Burton: That's a great way to put it. I may steal it! Let's take an example. Let's say a company is public and needs to do a quarterly filing. Every company does a filing that is done quarterly as a document. It's a 10-K or a 10-Q that gets filed with the SEC. And it gets circulated internally to the CFO, the marketing staff, the CEO and the lawyers. And every time it goes through revision, it needs to be approved and sent to the next person in the sequence or concurrently. That is a living, breathing document — everyone doesn't collaborate on it, but they need to approve and sign-off. Before it gets filed, that document needs to be approved by a certain number of people and then sent. That absolutely needs to be done in a compliant process that can be tracked, that can be recreated if necessary. All the data values and words need to be approved and they need to be done in a certain way. That's a simple example of something.

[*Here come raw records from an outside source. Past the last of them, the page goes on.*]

(* ===== verification/PriceGuardSafety.v ===== *)
(** What a price cycle publishes and records is what it read, attested by the publisher's key; and an
    asset nobody was alerted about went through every step. *)
From S2P Require Import Prelude Prog Settings Schema Rules Domain Rpc Chain Intents PriceGuard.

Notation price_entry := (entry PriceCall PriceOut).

(** ** The calls that end in a transaction *)
Inductive Publication :=
| NavPub (source assetAddress assetCode : string) (value ts : Z) (sig : string)
| FeedPub (source assetAddress sourceName : string) (value ts : Z).

Definition pub_call (p : Publication) : PriceCall string :=
  match p with
  | NavPub s a c v t sig => PublishNav s a c v t sig
  | FeedPub s a n v t => PublishFeed s a n v t
  end.

Definition pub_of (e : price_entry) : option Publication :=
  match e with
  | ECall c _ =>
      match c with
      | PublishNav s a co v t sig => Some (NavPub s a co v t sig)
      | PublishFeed s a n v t => Some (FeedPub s a n v t)
      | _ => None
      end
  | EOut _ => None
  end.
Definition signed_of (e : price_entry) : option string :=
  match e with ECall c _ => match c with SignTx u => Some u | _ => None end | EOut _ => None end.
Definition sent_of (e : price_entry) : option string :=
  match e with ECall c _ => match c with SendTransaction s => Some s | _ => None end | EOut _ => None end.

Definition plain (e : price_entry) : Prop := pub_of e = None /\ signed_of e = None /\ sent_of e = None.

Section Safety.
Context `{PriceLib} (env : ProcessEnv) (signer : option string) (assets : list AssetConfig).
Notation world := price_world.
Implicit Types (w : world) (log : list price_entry) (a : AssetConfig).

(** ** What was read *)
Definition nav_symbol (a : AssetConfig) (symbols : list (string * string)) : string :=
  default (ac_code a) (assoc (ac_code a) symbols).

(** The issuer's API of the asset answered with a body that reads as [r]. *)
Definition nav_read log a (r : Reading) : Prop :=
  exists symbols url resp body,
    loadIssuerNavSymbols env = Ok symbols /\
    In (ECall (Fetch url) (Ok resp)) log /\ rs_ok resp = true /\ rs_json resp = Ok body /\
    let code := nav_symbol a symbols in
    (toLowerCase (ac_issuerCode a) = "spiko" /\
     url = spiko_url (default SPIKO_PUBLIC_API (setting env "SPIKO_NAV_API_BASE_URL")) code /\ spiko_reading code body = Ok r \/
     toLowerCase (ac_issuerCode a) = "etherfuse" /\
     url = etherfuse_url (default ETHERFUSE_API (setting env "ETHERFUSE_NAV_API_BASE_URL")) code /\ etherfuse_reading code body = Ok r).

(** The asset's feed contract answered with data that read as [r]. *)
Definition feed_read log a (r : Reading) : Prop :=
  exists feeds contractId network caller data decimals,
    loadRedstoneFeedContractIds env = Ok feeds /\ assoc (ac_code a) feeds = Some contractId /\
    oracleNetwork env = Ok network /\ resolveSimulationSource env = Ok caller /\
    In (ECall (ReadPriceData (nc_rpcUrl network) caller contractId) (Ok data)) log /\
    In (ECall (ReadDecimals (nc_rpcUrl network) caller contractId) (Ok decimals)) log /\
    r = redstone_reading data decimals.

(** ** What may be published and recorded *)
Definition justified log (p : Publication) : Prop :=
  shadow env = false /\
  exists a, In a assets /\
  match p with
  | NavPub pk address code value ts sig =>
      signer = Some pk /\ address = ac_contractC a /\ code = ac_code a /\
      verify_own pk code ts value sig = Ok true /\ nav_read log a (Read value ts)
  | FeedPub pk address name value ts =>
      signer = Some pk /\ address = ac_contractC a /\ name = "redstone" /\ feed_read log a (Read value ts)
  end.

Definition Good log : Prop := forall e, In e log ->
  (forall p, pub_of e = Some p -> justified log p) /\
  (forall u, signed_of e = Some u -> exists p, In (ECall (pub_call p) (Ok u)) log) /\
  (forall s, sent_of e = Some s -> exists u, In (ECall (SignTx u) (Ok s)) log).

Definition read_from log a (source : string) (r : Reading) : Prop :=
  source = "issuer_nav" /\ nav_read log a r \/ source = "redstone" /\ feed_read log a r.

(** A recorded observation is a reading, and a recorded snapshot the contract's guarded price. *)
Definition observation_ok log (row : priceObservation_row) : Prop :=
  exists a r, In a assets /\ read_from log a (po_source row) r /\ po_assetId row = ac_id a /\
    po_value row = signed_scaledToDecimalString (rd_value r) /\ po_observedAt row = rd_ts r * 1000.
Definition snapshot_ok log (row : priceSnapshot_row) : Prop :=
  exists a guarded s, In a assets /\ In (ECall (ReadGuardedPrice (ac_contractC a)) (Ok guarded)) log /\
    row = snapshot_row a guarded s.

Here's another one where you're using information that comes in from a mobile data-capture standpoint from a health application. People walk around a hospital with a tablet, taking in data values, filling out a form and that form gets submitted. That data, while it's going to go into an unstructured process, has got to be able to be affirmed and compliant and it's got to fulfill certain regulatory requirements. Any process you think about in a business ought to be able to be automated and repetitive.
CMSWire: I'm wondering how the social workplace of today affects that because a lot of the communication and social media is going to be transitory in nature — it's in a conversation between workers, it's exchanging texts quickly. Does all that become part of the corporate record? Does it need to be archived?
Burton: There are two parts to that. First, can you define the workflow that results in those communications and can you automate it. That's why workflow is essential to be able to be automated. Once it's automated, you can begin to track it. So there are lots of processes in a business.
We have a client that does data-capture for mining, and another that does data-capture for weather observations — very transient types of data. But that data gets defined in a process. You fill out a form, it goes into a process and then it gets disseminated on the other end to people who need to know. If that process wasn't defined and automated, it could literally be done through a process that takes a week or so. But once it's defined, it can be monitored, and it can be recorded as needed. With social feeds, you can't capture everything. But if you make it part of your process, which you really want to do, it makes the process faster, but it also makes it repetitive and compliant.
CMSWire: How does your team support this transition in workflow?
Burton: Very simply put, we're probably the company that has done more of this stuff than any other. It's one of those stories that started out as practical and turned into strategic. The big change in my mind to allow automated workflow in the revolution we're going through right now, was when Microsoft became so successful with SharePoint. That's where every company's documents tend to go. And they get managed in one particular depository that is for unstructured content. The guy who started Nintex built a workflow on top of that depository, which — as you know — became the No. 1 content management platform in over 100,000 locations worldwide.
The workflow we did on top of that went to forms, then mobile, then social feeds. Then it went to the cloud, and then it was opened up to more content management systems and more file sync and share systems instead of just SharePoint. So Nintex has been, I think, a catalyst in the ubiquity of being able to pull content from anywhere, put it into a defined workflow and then automate it. Right now, Nintex has over 5,000 customer worldwide, including about half of the Fortune 500. It has on the order of 5 to 8 million workflows running for our customers every day with 9 million users of those workflows. So Nintex has been unintentionally stealthy largely because of its Australian heritage, but certainly we're the leader in this by a long shot.